* DATA SUPPLIED *

(** Waking up a process that has been killed. *)
Definition roused s : Slot := match s_state s with Sleeping _ => to_state Runnable s | _ => s end.
Lemma kill_scan_wp pid l k :
  (∀ i, i ∈ l → is_Some (v_slots (view k) !! i)) →
  wp (kill_scan pid l) (λ r k', match r with
    | Ok _ => ∃ i s, i ∈ l ∧ v_slots (view k) !! i = Some s ∧ s_pid s = Some pid ∧ view k' = v_upd i roused (view k) ∧
        ∃ p, k_procs k' !! i = Some p ∧ sh_killed (pr_shared p) = true
    | Err e => e = ProcessNotFound pid ∧ k' = k ∧ ∀ i s, i ∈ l → v_slots (view k) !! i = Some s → s_pid s ≠ Some pid
    end) k.
Proof.
  induction l as [|i l IH]; intros Hl; simpl; [wp_step; set_solver|].
  destruct (Hl i ltac:(set_solver)) as [si Hi]. destruct (view_lookup_inv _ _ _ Hi) as (q & Hq & ->). wp_step. apply (get_proc_wp _ _ q); [done|].
  case_bool_decide as Hpid.
  - wp_step. rw /upd_shared. apply (upd_proc_wp _ _ _ q); [done|]. set (k1 := with_procs _ k). pose proof (lookup_lt_Some _ _ _ Hq) as Hlt.
    assert (k_procs k1 !! i = Some (set_shared (set_killed true (pr_shared q)) q)) as Hq1 by by rw /= list_lookup_insert_eq.
    assert (view k1 = view k) as E1.
    { rw /k1 (view_upd _ _ (λ q, set_shared (set_killed true (pr_shared q)) q) id) //. by apply (v_upd_id _ _ _ _ Hi). }
    assert (∀ st, sh_state (pr_shared q) = st → (∀ c, st ≠ Sleeping c) → view k1 = v_upd i roused (view k)) as Hsame.
    { intros st Hst Hns. rw E1. symmetry. apply (v_upd_id _ _ _ _ Hi). rw /roused /= Hst. destruct st; naive_solver. }
    destruct (sh_state (pr_shared q)) as [| |ch| | |] eqn:Est; wp_step;
      try (wp_step; wp_step; exists i, (slot_of q); split; [set_solver|]; split_and!; [done|done|by apply (Hsame _ eq_refl)|by eauto]).
    eapply upd_proc_wp; [exact Hq1|]. wp_step. exists i, (slot_of q). split; [set_solver|]. split_and!; [done|done| |].
    + rw (view_upd k1 i (λ p, set_shared (set_state Runnable (pr_shared p)) p) roused _ Hq1); [by rw /roused /slot_of /= Est|by rw E1].
    + eexists. rw /= list_lookup_insert_eq; [by rw length_insert|]. split; [done|done].
  - eapply wp_mono; [apply IH; set_solver|]. intros [[]|e] k'.
    + intros (j & s & Hj & Hrest). exists j, s. split; [set_solver|done].
    + intros (-> & -> & Hno). split_and!; [done|done|]. intros j s [->|Hj]%elem_of_cons Hs; [rw Hi in Hs; injection Hs as <-; exact Hpid|exact (Hno j s Hj Hs)].
Qed.
Lemma kill_wp pid k :
  wp (kill pid) (λ r k', match r with
    | Ok _ => ∃ i s, v_slots (view k) !! i = Some s ∧ s_pid s = Some pid ∧ view k' = v_upd i roused (view k) ∧
        ∃ p, k_procs k' !! i = Some p ∧ sh_killed (pr_shared p) = true
    | Err e => e = ProcessNotFound pid ∧ k' = k ∧ ∀ i s, v_slots (view k) !! i = Some s → s_pid s ≠ Some pid
    end) k.
Proof.
  rw /kill. do 2 wp_step. eapply wp_mono; [apply kill_scan_wp|].
  - intros i Hi%elem_of_seq. apply lookup_lt_is_Some_2. rw /= length_fmap. lia.
  - intros [[]|e] k'; [naive_solver|]. intros (-> & -> & Hno). split_and!; [done|done|]. intros i s Hs. apply (Hno i); [|done].
    apply all_slots_in in Hs. by rw /all_slots /= length_fmap in Hs.
Qed.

* WHAT TO DO *
Start from the line that holds "length_insert|]. split; [done|done]." and print each line to the end of the records exactly, leaving out everything before it.

* SOLUTION FOR THIS PROBLEM *
    + eexists. rw /= list_lookup_insert_eq; [by rw length_insert|]. split; [done|done].
  - eapply wp_mono; [apply IH; set_solver|]. intros [[]|e] k'.
    + intros (j & s & Hj & Hrest). exists j, s. split; [set_solver|done].
    + intros (-> & -> & Hno). split_and!; [done|done|]. intros j s [->|Hj]%elem_of_cons Hs; [rw Hi in Hs; injection Hs as <-; exact Hpid|exact (Hno j s Hj Hs)].
Qed.
Lemma kill_wp pid k :
  wp (kill pid) (λ r k', match r with
    | Ok _ => ∃ i s, v_slots (view k) !! i = Some s ∧ s_pid s = Some pid ∧ view k' = v_upd i roused (view k) ∧
        ∃ p, k_procs k' !! i = Some p ∧ sh_killed (pr_shared p) = true
    | Err e => e = ProcessNotFound pid ∧ k' = k ∧ ∀ i s, v_slots (view k) !! i = Some s → s_pid s ≠ Some pid
    end) k.
Proof.
  rw /kill. do 2 wp_step. eapply wp_mono; [apply kill_scan_wp|].
  - intros i Hi%elem_of_seq. apply lookup_lt_is_Some_2. rw /= length_fmap. lia.
  - intros [[]|e] k'; [naive_solver|]. intros (-> & -> & Hno). split_and!; [done|done|]. intros i s Hs. apply (Hno i); [|done].
    apply all_slots_in in Hs. by rw /all_slots /= length_fmap in Hs.
Qed.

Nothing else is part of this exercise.